18.1.3. Specific Confidential Information shall not be deemed to be available to the public or in the possession of the Receiving Party merely because it is embraced by more general information so available or in said Receiving Party’s possession, nor shall a combination or aggregation of features which form confidential information be deemed to be non-confidential merely because the individual features, without being combined or aggregated, are non-confidential.
18.1.4. Each of the Parties hereby agrees that all written or other tangible forms of Confidential Information (including any materials generated by the Receiving Party related to any Confidential Information) shall be and remain the property of its owner and shall be promptly returned to the owner upon the written request of the owner.
18.1.5. Neither the Agreement nor the disclosure of any information by the Disclosing Party shall be deemed to constitute by implication or otherwise, a vesting of any title or interest or a grant of any license, immunity or other right to the Receiving Party with regard to the Confidential Information. Additionally, except as expressly provided in this Agreement, the execution of the Agreement shall not operate, directly or indirectly, to grant to either Party any rights under any patent, trade secret or know-how now or hereafter owned by or licensed to the other Party.
18.1.6. Each Party warrants that it is the rightful owner of the Confidential Information to be disclosed under this Agreement and that it has the lawful right to make such disclosure.

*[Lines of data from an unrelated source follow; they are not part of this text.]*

(** X5.  The logger inspector returns a mapping exactly when the effective level
    resolves within the fuel and every handler is inspectable.  The mapping
    has the ten keys of the source's dict; its handlers field holds one
    mapping of the handler inspector per attached handler, in attachment
    order.  A walk for the effective level that does not finish is what
    the whole call does, and otherwise the first handler the handler
    inspector fails on decides the failure. *)
Theorem get_logger_info_describes (fuel : nat) (σ : logging.state) (l : logging.ref) :
  ((∃ info, get_logger_info fuel σ l = Ret info) ↔ logger_inspectable fuel σ l = true) ∧
  (∀ info, get_logger_info fuel σ l = Ret info →
     dom info = {[ "name"; "level"; "level_num"; "effective_level";
                   "effective_level_num"; "propagate"; "disabled"; "handlers";
                   "filters"; "parent" ]} ∧
     info !! "name" = Some (Str (logging.name (logging.store σ l))) ∧
     info !! "level_num" = Some (Val (VInt (logging.level (logging.store σ l)))) ∧
     info !! "effective_level_num" = Some (Val (VInt (effective_level fuel σ l))) ∧
     ∃ infos,
       info !! "handlers" = Some (List (map Dict infos)) ∧
       Forall2 (λ h hinfo, get_handler_info σ h = Ret hinfo)
               (logging.handlers (logging.store σ l)) infos) ∧
  (logging.getEffectiveLevel fuel σ (Some l) = OutOfFuel →
     get_logger_info fuel σ l = OutOfFuel) ∧
  (∀ pre h post e,
     logging.handlers (logging.store σ l) = pre ++ h :: post →
     (∃ z, logging.getEffectiveLevel fuel σ (Some l) = Ret z) →
     forallb inspectable pre = true →
     get_handler_info σ h = Raise e →
     get_logger_info fuel σ l = Raise e).
Proof.
  split; [|split; [|split]].
  - split; [intros [info Hinfo]; by eapply get_logger_info_inspectable|].
    apply get_logger_info_returns.
  - intros info Hinfo.
    pose proof (get_logger_info_inspectable _ _ _ _ Hinfo) as Hok.
    destruct (logger_inspectable_spec _ _ _ Hok) as (Heff & infos & Hinfos).
    revert Hinfo. unfold get_logger_info.
    rewrite Heff, (proj2 (map_outcome_Ret _ _ _) Hinfos). intros [= <-].
    split; [rewrite !dom_insert_L, dom_empty_L; set_solver|].
    repeat split; [by simplify_map_eq..|].
    exists infos. split; [by simplify_map_eq|done].
  - intros Heff. unfold get_logger_info. by rewrite Heff.
  - intros pre h post e Hhs [z Heff] Hpre Hh.
    unfold get_logger_info. rewrite Heff, Hhs. cbn [mbind outcome_bind].
    assert (∃ ys, map_outcome (get_handler_info σ) pre = Ret ys) as [ys Hys].
    { apply map_outcome_returns. apply Forall_forall. intros x Hx.
      apply get_handler_info_returns.
      rewrite forallb_forall in Hpre. apply Hpre. by apply list_elem_of_In. }
    by rewrite (map_outcome_first_failure _ pre h post ys (Raise e) Hys Hh).
Qed.
(** * analyze_frame_dumps.py: the GifBolt frame-dump analyzer

    A shallow embedding of [analyze_dumps] from [src/analyze_frame_dumps.py]
    and the properties of its report.

    Conventions of the embedding.
    - Python [int] is unbounded: frame numbers are [Z].
    - Text is a [string] of characters below code point 128, as [read()]
      returns it (line ends already translated to LF); a file whose bytes
      do not decode is an unreadable file (the [UnicodeDecodeError] is
      caught by the same [except Exception] as an [OSError]).
    - Standard output is the list of the lines printed, in order; every
      [print] call of the source adds one element.  The two marks of the
      gap lines are kept as their UTF-8 bytes.
    - The [frames] dict is a [gmap Z frame_info]: it is only ever read
      through [sorted(frames.keys())] and by key, so insertion order plays
      no role.
    - [int()] has the limit of 4300 digits that CPython applies by default
      to a decimal literal.  [str()] of an [int] is modelled without that
      limit: the numbers the script prints are frame numbers read by
      [int()], counts of files, and the count [end - start - 1], which can
      pass 4300 digits only between a negative and a positive frame number
      of which one has 4300 digits. *)

From Stdlib Require Import Ascii.
From stdpp Require Import gmap strings list sorting pretty.

(** ** Python string primitives used by the script *)

Module Py.

(** The newline character. *)
Definition nl : string := String "010"%char "".

(** [s.startswith(p)] *)
Definition startswith (s p : string) : bool := String.prefix p s.

(** [s.split(sep)] for a non-empty separator: non-overlapping matches,
    scanned left to right.  [skip] counts the characters of a matched
    separator that are still to be dropped; [cur] is the current piece,
    reversed. *)
Fixpoint split_go (sep : string) (skip : nat) (cur s : string) : list string :=
  match s with
  | "" => [String.rev cur]
  | String c s' =>
      match skip with
      | S k => split_go sep k cur s'
      | O =>
          if String.prefix sep s
          then String.rev cur :: split_go sep (String.length sep - 1) "" s'
          else split_go sep 0 (String c cur) s'
      end
  end.
(** * toybox lib/portability.c: mount table snapshot, type filter, watch multiplexer

    A shallow embedding of [octal_deslash], [mountlist_istype],
    [xgetmountlist] and [xnotify_init]/[xnotify_add]/[xnotify_wait], for both
    sides of the platform [#if]s, and the properties of the specification
    checked against them.

    Conventions.
    - A [char] is an [ascii]; a C string handed in by a caller or by the
      native layer is the Rocq [string] of its bytes before the terminator,
      so [EmptyString] plays the terminating NUL.
    - Memory that the code writes through pointers (the [type[]] block at the
      end of [struct mtab_list]) is a [list ascii]; a pointer into it is an
      offset.  Reading outside the block yields NUL and writing outside it
      does nothing (stdpp's list insert); [stpcpy_spec] and
      [octal_deslash_spec] say which bytes a call changes.
    - [int] values are [Z].  A call that ends the process ([error_exit],
      [perror_exit]) is the outcome [Exit]. *)

From Stdlib Require Import ZArith NArith Lia String Ascii List Bool.
From stdpp Require Import base option list gmap strings.

Local Open Scope Z_scope.

(** ** Outcomes *)

(** What a call does: it returns, or it ends the process with a diagnostic.
    [Stuck] belongs to the model only: a loop whose number of turns is not a
    syntactic bound runs on fuel and is stuck when the fuel is used up, and so
    is a dereference outside the heap; the theorems show that the entry
    points are never stuck. *)
Inductive outcome (A : Type) : Type :=
| Return (a : A)
| Exit (msg : string)
| Stuck.

Arguments Return {A} a.
Arguments Exit {A} msg.
Arguments Stuck {A}.

(** ** libc on strings *)

Definition NUL : ascii := Ascii.zero.

Definition uchar (c : ascii) : Z := Z.of_N (N_of_ascii c).

Definition is_nul (c : ascii) : bool := Ascii.eqb c NUL.

(** Conversion of an [int] to [size_t] (64 bits), as happens to the third
    argument of [strncmp]. *)
Definition size_t_of_int (z : Z) : N :=
  Z.to_N (if z <? 0 then z + 2 ^ 64 else z).

Definition strlen (s : string) : Z := Z.of_nat (String.length s).

(** [strncmp s1 s2 n]: zero when the first [n] bytes agree (or both strings
    end before), otherwise the difference of the first bytes that differ. *)
Fixpoint strncmp (s1 s2 : string) (n : N) : Z :=
  if (n =? 0)%N then 0
  else
    match s1, s2 with
    | EmptyString, EmptyString => 0
    | EmptyString, String c2 _ => - uchar c2
    | String c1 _, EmptyString => uchar c1
    | String c1 r1, String c2 r2 =>
        if Ascii.eqb c1 c2 then strncmp r1 r2 (N.pred n)
        else uchar c1 - uchar c2
    end.
(** ** The rows of a run *)

(** X22.  The history a run leaves is consistent row by row: every entry
    holds the error and the gradient of its own [b], the first entry holds
    the [b] the run started from, and the [b] of the next entry is
    [b - learningRate * gradient] of this one. *)
Theorem run_history_chain (w : World) (n i : nat) :
  isRunning (gdState w) = false ->
  iterations w = Z.of_nat n ->
  (i < n)%nat ->
  exists e : Entry.t,
    nth_error (history (gdState (final runGradientDescent w))) i = Some e
    /\ Entry.iteration e = i
    /\ Entry.mse e = computeMSE (mainData w) (Entry.b e)
    /\ Entry.gradient e = computeMSEDerivative (mainData w) (Entry.b e)
    /\ (i = 0%nat -> Entry.b e = currentB (gdState w))
    /\ ((S i < n)%nat ->
        exists e' : Entry.t,
          nth_error (history (gdState (final runGradientDescent w))) (S i)
          = Some e'
          /\ Entry.b e' = Entry.b e - learning_rate w * Entry.gradient e).
Proof.
  intros Hidle Hn Hi.
  destruct (runGradientDescent_final w Hidle) as (_ & _ & -> & _).
  rewrite Hn, Nat2Z.id.
  eexists. split; [apply nth_error_map_seq; exact Hi|].
  cbn [entry_at Entry.iteration Entry.mse Entry.gradient Entry.b].
  split; [reflexivity | split; [reflexivity | split; [reflexivity | split]]].
  - intros ->. reflexivity.
  - intros Hsi. eexists. split; [apply nth_error_map_seq; exact Hsi|].
    reflexivity.
Qed.
(** The value of a cell is decided by the rows of X1 up to its row, the
    rows of X2 up to its column, the weights up to both, and the caller's
    cells above and to the left of it. *)
Lemma cone_agree (x1 x2 w costs x1' x2' w' costs' out out' : list F)
    m n window (I J : Z) :
  well_formed x1 x2 w costs m n → well_formed x1' x2' w' costs' m n →
  weighted_euclidean x1 x2 w m n window costs = Some out →
  weighted_euclidean x1' x2' w' m n window costs' = Some out' →
  (∀ a k, 1 ≤ a ≤ I → 0 ≤ k < n → entry x1 n a k = entry x1' n a k) →
  (∀ b k, 1 ≤ b ≤ J → 0 ≤ k < n → entry x2 n b k = entry x2' n b k) →
  (∀ a, 1 ≤ a ≤ Z.max I J → entry w 1 a 0 = entry w' 1 a 0) →
  (∀ a b, 0 ≤ a ≤ I → 0 ≤ b ≤ J → evaluated m window a b = false →
     entry costs m a b = entry costs' m a b) →
  ∀ a b, 0 ≤ a ≤ I → 0 ≤ b ≤ J → a < m → b < m →
    entry out m a b = entry out' m a b.
Proof.
  intros Hwf Hwf' Hrun Hrun' Hx1 Hx2 Hw Hcosts.
  destruct (kernel_spec x1 x2 w costs m n window Hwf) as (c & Hc & _ & Hrec & Hframe).
  rewrite Hrun in Hc. injection Hc as <-.
  destruct (kernel_spec x1' x2' w' costs' m n window Hwf')
    as (c & Hc & _ & Hrec' & Hframe').
  rewrite Hrun' in Hc. injection Hc as <-.
  assert (Hall : ∀ k a b, a + b < Z.of_nat k →
            0 ≤ a ≤ I → 0 ≤ b ≤ J → a < m → b < m →
            entry out m a b = entry out' m a b).
  { induction k as [|k IH]; intros a b Hk Ha Hb Ham Hbm; [lia|].
    destruct (evaluated m window a b) eqn:Hev.
    - pose proof (evaluated_interior _ _ _ _ Hev) as [Ha1 Hb1].
      rewrite Hrec, Hrec' by done.
      rewrite (spec_local_cost_ext x1 x2 w x1' x2' w' n a b);
        [|intros; apply Hx1; lia|intros; apply Hx2; lia|apply Hw; lia..].
      by rewrite (IH a (b - 1)), (IH (a - 1) b), (IH (a - 1) (b - 1)) by lia.
    - rewrite Hframe, Hframe' by (done || lia). by apply Hcosts. }
  intros a b Ha Hb Ham Hbm. apply (Hall (Z.to_nat (a + b + 1))); lia.
Qed.

(** X1. The result at a cell depends only on prefixes of the inputs: two
    calls with the same m, n and window whose X1 agree on rows 1..i, whose
    X2 agree on rows 1..j, whose W agree on indices 1..max(i, j) and whose
    cost matrices agree on the unevaluated cells of rows 0..i and columns
    0..j produce the same C(i, j). *)
Theorem cell_depends_on_prefixes (x1 x2 w costs x1' x2' w' costs' : list F)
    m n window i j :
  well_formed x1 x2 w costs m n → well_formed x1' x2' w' costs' m n →
  0 ≤ i < m → 0 ≤ j < m →
  (∀ a k, 1 ≤ a ≤ i → 0 ≤ k < n → entry x1 n a k = entry x1' n a k) →
  (∀ b k, 1 ≤ b ≤ j → 0 ≤ k < n → entry x2 n b k = entry x2' n b k) →
  (∀ a, 1 ≤ a ≤ Z.max i j → entry w 1 a 0 = entry w' 1 a 0) →
  (∀ a b, 0 ≤ a ≤ i → 0 ≤ b ≤ j → evaluated m window a b = false →
     entry costs m a b = entry costs' m a b) →
  ∃ out out',
    weighted_euclidean x1 x2 w m n window costs = Some out ∧
    weighted_euclidean x1' x2' w' m n window costs' = Some out' ∧
    entry out m i j = entry out' m i j.
Proof.
  intros Hwf Hwf' Hi Hj Hx1 Hx2 Hw Hcosts.
  destruct (kernel_spec x1 x2 w costs m n window Hwf) as (out & Hrun & _).
  destruct (kernel_spec x1' x2' w' costs' m n window Hwf') as (out' & Hrun' & _).
  exists out, out'. split_and!; [done..|].
  eapply (cone_agree x1 x2 w costs x1' x2' w' costs' out out' m n window i j);
    (done || lia).
Qed.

18.1.7. In the event that the Receiving Party or any of its representatives are requested or required to disclose Confidential Information pursuant to a subpoena or an order of a court or government agency, the Receiving Party shall (a) promptly notify the Disclosing Party of the existence, terms and circumstances surrounding the governmental request or requirements; (b) consult with the Disclosing Party on the advisability of taking steps to resist or narrow the request; (c) if disclosure of Confidential Information is required, furnish only such portion of the Confidential Information as the Receiving Party is advised by counsel is legally required to be disclosed; and (d) cooperate with the Disclosing Party in its efforts to obtain an order or other reliable assurance that confidential treatment be accorded to that portion of the Confidential Information that is required to be disclosed. Because money damages may not be a sufficient remedy for any breach of this Section of the Agreement by the Receiving Party, the Disclosing Party shall be entitled to seek equitable relief, including injunction and specific performance, as a remedy for any such breach of this Section. Such remedy shall not be deemed to be the exclusive remedy for a breach of this Section of the Agreement by the Receiving Party but shall be in addition to all other remedies available at law or equity to the Disclosing Party. In the event of litigation relating to the Agreement, if a court of competent jurisdiction determines that the Receiving Party has breached this Section of the Agreement, then the Receiving Party shall be liable and pay to the Disclosing Party the reasonable attorneys’ fees, court costs and other reasonable expenses of litigation, including any appeal therefrom. The Receiving Party further agrees to waive any requirement for the posting of a bond in connection with any such equitable relief.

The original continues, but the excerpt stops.